- _Exercise details_:
Only the lines of the data below from the one with "Definition set_batches (b" through the one with "Some batch =>" are wanted. Repeat them exactly.

(Stored data entries)
(** * Web-Scraper-Clothing: the retailer scrapers and the master scraper

    A shallow embedding of the Python sources

      - [Dockers_scraper.py], [multi_scraper.py]  (single product pages),
      - [amazon_scraper.py], [jcpenney_scraper.py], [macys_scraper.py]
        (search pages followed by product pages),
      - [scraper.py]                               (product listing, page by page),
      - [master_scraper.py]                        (threads and aggregation),

    followed by the properties proved about them.

    Conventions of the embedding.

      - A Python [float] is a binary64 value: Rocq's primitive [float], with
        the IEEE comparisons [PrimFloat.ltb] and [PrimFloat.eqb].
      - A Python [str] is a [string]; its characters are the code points
        below 256.
      - A product [dict] is a [gmap string atom]; [self.results] is a
        [gmap string field].
      - Code that may raise returns an [outcome]; [try]/[except] is
        [try_except].
      - The network is an oracle [http]; every [requests.get] is appended
        to a log of requested URLs.
      - Logging calls and [time.sleep] have no effect on the values computed
        and are left out. *)

From Stdlib Require Import ZArith Floats Ascii String.
From stdpp Require Import gmap strings list pretty sorting.

Local Open Scope string_scope.
Local Open Scope list_scope.
Local Open Scope Z_scope.

(* ===================================================================== *)
(** * The Python runtime, as far as the sources use it                   *)
(* ===================================================================== *)

Module Python.

(** ** Exceptions

    Instances of Python's [Exception] class.  The argument [msg] is what
    [str(e)] returns. *)
Inductive exn : Type :=
| ValueError (msg : string)
| AttributeError (msg : string)
| TypeError (msg : string)
| KeyError (msg : string)
| ZeroDivisionError (msg : string)
| OverflowError (msg : string)
| HTTPError (status_code : Z) (msg : string)   (* requests.exceptions.HTTPError *)
| RequestsTimeout (msg : string)               (* requests.exceptions.Timeout *)
| RequestException (msg : string)   (* the other classes of requests.exceptions,
                                       such as ConnectionError *)
| OtherException (msg : string).

Definition str_of_exn (e : exn) : string :=
  match e with
  | ValueError m | AttributeError m | TypeError m | KeyError m
  | ZeroDivisionError m | OverflowError m | HTTPError _ m
  | RequestsTimeout m | RequestException m | OtherException m => m
  end.
Definition set_batches (b : gmap string Batch) (w : RequestBatcher) : RequestBatcher :=
  {| batches := b; batchWindow := batchWindow w; maxBatchSize := maxBatchSize w;
     timers := timers w; nextTimer := nextTimer w; nextPromise := nextPromise w;
     awaiting := awaiting w; flushed := flushed w; supplied := supplied w;
     settled := settled w |}.

Definition set_timers (t : gmap nat TimerCallback) (w : RequestBatcher) : RequestBatcher :=
  {| batches := batches w; batchWindow := batchWindow w; maxBatchSize := maxBatchSize w;
     timers := t; nextTimer := nextTimer w; nextPromise := nextPromise w;
     awaiting := awaiting w; flushed := flushed w; supplied := supplied w;
     settled := settled w |}.

(** [setTimeout(callback, this.batchWindow)]: a fresh handle. *)
Definition setTimeout (callback : TimerCallback) (w : RequestBatcher)
  : nat * RequestBatcher :=
  (nextTimer w,
   {| batches := batches w; batchWindow := batchWindow w; maxBatchSize := maxBatchSize w;
      timers := <[nextTimer w := callback]> (timers w); nextTimer := S (nextTimer w);
      nextPromise := nextPromise w; awaiting := awaiting w; flushed := flushed w;
      supplied := supplied w; settled := settled w |}).

Definition clearTimeout (handle : nat) (w : RequestBatcher) : RequestBatcher :=
  set_timers (delete handle (timers w)) w.

Definition getBatchKey (config : AxiosRequestConfig) : string :=
  methodOrGet config +:+ ":" +:+ template (before_question_mark <$> url config).

(** [executeBatch] up to its [await]. *)
Definition executeBatch (trigger : Trigger) (batchKey : string) (executor : Executor)
           (w : RequestBatcher) : RequestBatcher :=
  match batches w !! batchKey with
  | None => w
  | Some batch =>
      let configs := req_config <$> batch_requests batch in
      let inv := {| inv_batchKey := batchKey; inv_executor := executor;
                    inv_configs := configs; inv_batch := batch;
                    inv_trigger := trigger |} in
      {| batches := delete batchKey (batches w);
         batchWindow := batchWindow w; maxBatchSize := maxBatchSize w;
         timers := timers w; nextTimer := nextTimer w; nextPromise := nextPromise w;
         awaiting := <[timeout batch := inv]> (awaiting w);
         flushed := flushed w ++ [inv];
         supplied := supplied w; settled := settled w |}
  end.

(** What [executeBatch] does after the [await], per pending request
    in [forEach] order. *)
Definition deliveries (inv : Invocation) (outcome : Outcome) : list Settlement :=
  match outcome with
  | Fulfilled results =>
      imap (fun index req => Resolved (req_promise req) (results !! index))
           (batch_requests (inv_batch inv))
  | Failed error =>
      (fun req => Rejected (req_promise req) error) <$> batch_requests (inv_batch inv)
  end.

- _Output of the exercise_:
Definition set_batches (b : gmap string Batch) (w : RequestBatcher) : RequestBatcher :=
  {| batches := b; batchWindow := batchWindow w; maxBatchSize := maxBatchSize w;
     timers := timers w; nextTimer := nextTimer w; nextPromise := nextPromise w;
     awaiting := awaiting w; flushed := flushed w; supplied := supplied w;
     settled := settled w |}.

Definition set_timers (t : gmap nat TimerCallback) (w : RequestBatcher) : RequestBatcher :=
  {| batches := batches w; batchWindow := batchWindow w; maxBatchSize := maxBatchSize w;
     timers := t; nextTimer := nextTimer w; nextPromise := nextPromise w;
     awaiting := awaiting w; flushed := flushed w; supplied := supplied w;
     settled := settled w |}.

(** [setTimeout(callback, this.batchWindow)]: a fresh handle. *)
Definition setTimeout (callback : TimerCallback) (w : RequestBatcher)
  : nat * RequestBatcher :=
  (nextTimer w,
   {| batches := batches w; batchWindow := batchWindow w; maxBatchSize := maxBatchSize w;
      timers := <[nextTimer w := callback]> (timers w); nextTimer := S (nextTimer w);
      nextPromise := nextPromise w; awaiting := awaiting w; flushed := flushed w;
      supplied := supplied w; settled := settled w |}).

Definition clearTimeout (handle : nat) (w : RequestBatcher) : RequestBatcher :=
  set_timers (delete handle (timers w)) w.

Definition getBatchKey (config : AxiosRequestConfig) : string :=
  methodOrGet config +:+ ":" +:+ template (before_question_mark <$> url config).

(** [executeBatch] up to its [await]. *)
Definition executeBatch (trigger : Trigger) (batchKey : string) (executor : Executor)
           (w : RequestBatcher) : RequestBatcher :=
  match batches w !! batchKey with
  | None => w
  | Some batch =>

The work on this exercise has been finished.